As I write this, Memorial Day is fast approaching and I’m thinking about cookin’ up good things in my backyard barbeque. Meanwhile, some in the medical imaging community have been serving up good things—in their own backyards and beyond.

We talk all the time about improving access to health care. But the dire facts remain. In the United States in 2006, approximately 2.2 million people joined the ranks of the uninsured. According to the Census Bureau, 47 million Americans are now walking around—and running around their backyards—without health insurance. That’s right, even our littlest citizens are at terrible risk. The Census data shows that the percentage of uninsured children younger than 18 rose from 10.9% in 2005 to 11.7% in 2006. The whole thing is enough to make you lose your appetite.

And here’s something else that burns me up. Individuals with gaps in coverage are much less likely to get preventive care. One survey showed that less than half (48%) of uninsured women ages 50 to 64 had a mammogram in the past 2 years, compared with 75% of women who were insured all year (The Commonwealth Fund Biennial Health Insurance Survey, 2005).

That’s why I was heartened to learn of Fujifilm’s “grassroots” effort to increase access to mammograms for women of screening age.
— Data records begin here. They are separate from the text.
(** C6. After [enhance] on any console and any later events with no further
    [enhance], once a cleanup started after it has completed, each of the
    five console methods is the function the console held before
    [enhance], and the registry is empty.  A second [cleanup] then restores
    nothing: the console and the empty registry stay as they are; with an
    empty queue it completes at once, and with the caches empty as well it
    changes nothing at all.  And where the scheduler does not throw and
    the pre-install [console.error] returns, no cleanup called from then
    on ends by throwing, whatever is still queued. *)
Theorem cleanup_restores_console s0 evs s k :
  Forall (fun e => is_enhance e.1 = false) evs ->
  run evs (enhance s0) = Some s ->
  (length (cleanups s0) <= k)%nat ->
  cleanups s !! k = Some CDone ->
  (forall m, m ∈ methods -> console_get (console s) m = console_get (console s0) m)
  /\ originalMethods s = ∅
  /\ console (cleanup_start s) = console s
  /\ originalMethods (cleanup_start s) = ∅
  /\ (logQueue s = [] -> cleanups (cleanup_start s) = cleanups s ++ [CDone])
  /\ (logQueue s = [] -> sourceMapCache s = ∅ -> pendingSourceMaps s = ∅ ->
      cleanup_start s = set_cleanups (cleanups s ++ [CDone]) s)
  /\ (sched P <> SchedThrows ->
      callable (console_get (console s0) "error") = true ->
      forall evs2 s2 k2,
        Forall (fun e => is_enhance e.1 = false) evs2 ->
        run evs2 s = Some s2 ->
        (length (cleanups s) <= k2)%nat ->
        cleanups s2 !! k2 <> Some CThrew).
Proof.
  intros Hev Hrun Hk Hdone.
  assert (Hinv : cleanup_inv (length (cleanups s0)) (console_get (console s0)) s).
  { apply (run_invariant (fun ev => negb (is_enhance ev))
             (cleanup_inv (length (cleanups s0)) (console_get (console s0))))
      with (evs := evs) (s := enhance s0);
      [|eapply Forall_impl; [exact Hev|]; intros e He; by rewrite He
       |exact Hrun|apply enhance_cleanup_inv].
    intros cap ev s1 s2 Ha. apply negb_true_iff in Ha. by apply step_cleanup_inv. }
  assert (Htim : timer_cleared s).
  { apply (run_invariant (fun ev => negb (is_enhance ev))
             (fun s1 => (length (cleanups s0) <= length (cleanups s1))%nat
                        /\ ((length (cleanups s0) < length (cleanups s1))%nat
                            -> timer_cleared s1)))
      with (evs := evs) (s := enhance s0);
      [|eapply Forall_impl; [exact Hev|]; intros e He; by rewrite He
       |exact Hrun| |].
    - intros cap ev s1 s2 Ha. apply negb_true_iff in Ha. by apply step_timer_inv.
    - replace (cleanups (enhance s0)) with (cleanups s0) by by destruct s0.
      split; lia.
    - apply lookup_lt_Some in Hdone. lia. }
  destruct Hinv as [_ HK]. destruct (HK k Hk Hdone) as [Hreg Hcon].
  destruct (cleanup_start_registry_empty s Hreg) as [Hc2 Hr2].
  assert (Hq : logQueue s = [] ->
               cleanup_start s
               = set_cleanups (cleanups (cleanup_finish s) ++ [CDone]) (cleanup_finish s)).
  { intros Hq. unfold cleanup_start. rewrite (clearInterval_noop s Htim), Hq. done. }
  split; [exact Hcon|]. split; [exact Hreg|]. split; [exact Hc2|]. split; [exact Hr2|].
  split; [|split].
  - intros Hq'. rewrite (Hq Hq'). destruct (cleanup_finish_host s) as (_ & _ & Hcl).
    rewrite <- Hcl. by destruct (cleanup_finish s).
  - intros Hq' Hca Hpe. rewrite (Hq Hq'). by rewrite cleanup_finish_noop.
  - intros Hs Horig evs2 s2 k2 Hev2 Hrun2 Hk2.
    assert (Hstart : cleanup_inv (length (cleanups s)) (console_get (console s0)) s
                     /\ no_throw_inv (length (cleanups s)) (length (drains s)) s).
    { split; [apply cleanup_inv_restored; by split|].
      split; [|split; [|split; [|split]]].
      - by apply (console_restored_error (console_get (console s0))).
      - done.
      - intros d Hd Hl. apply lookup_lt_Some in Hl. lia.
      - intros k' d Hk' Hl. apply lookup_lt_Some in Hl. lia.
      - intros k' Hk' Hl. apply lookup_lt_Some in Hl. lia. }
    assert (Hend : cleanup_inv (length (cleanups s)) (console_get (console s0)) s2
                   /\ no_throw_inv (length (cleanups s)) (length (drains s)) s2).
    { apply (run_invariant (fun ev => negb (is_enhance ev))
               (fun s1 => cleanup_inv (length (cleanups s)) (console_get (console s0)) s1
                          /\ no_throw_inv (length (cleanups s)) (length (drains s)) s1))
        with (evs := evs2) (s := s);
        [|eapply Forall_impl; [exact Hev2|]; intros e He; by rewrite He
         |exact Hrun2|exact Hstart].
      intros cap ev s1 s3 Ha. apply negb_true_iff in Ha. by apply step_no_throw_inv. }
    destruct Hend as [_ (_ & _ & _ & _ & I5)]. by apply I5.
Qed.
On May 8, the company sponsored a morning of free mammograms at Hunter College in New York City. Since it was right in my own backyard, I attended the event, which featured a mobile unit staffed with a team who had already screened 39 women by the time I arrived.

It was refreshing to see Fujifilm’s execs “in the trenches” (read: bustling corner of 68th and Lex adjacent to a subway exit) encouraging women to give themselves the gift of health with a screening. “Our goal is education, awareness, and early detection. We’re trying to communicate the importance and the benefits of mammograms,” said Randy Nagel, director of corporate communications.

The free mammograms were part of Fujifilm’s Images of Health: Mammograms for a Million Moms campaign, which launched in 2006. The company partnered with the National Breast Cancer Foundation to provide the mammograms, which were carried out by the American-Italian Cancer Foundation and Hunter College.

While Fujifilm helped out here at home, manufacturer Carestream Health reached out to those abroad. The company just donated $500,000 in mobile medical imaging equipment to help care for China’s Sichuan Province earthquake victims. The donation consisted of three point-of-care computed radiography (CR) systems to the Red Cross Society of China to help with diagnostic x-ray exams in the wake of the recent natural disaster. According to the company, the mobile systems are designed for a variety of environments including temporary medical facilities that are set up to treat patients in disaster areas.

It’s no picnic living in America without health insurance, let alone living through an earthquake. Kudos to Fujifilm and Carestream Health for recognizing these difficult challenges and doing something about them.

With the rising costs of health care, another round of physician reimbursement cuts pending, and an administration that blows a lot of smoke when it comes to health care access for Americans, we’re all hungry for some good news. Too many Americans are getting burned. Moreover, those even worse off need our help. The medical imaging community must continue to cook up answers for greater access—in our own backyards and beyond.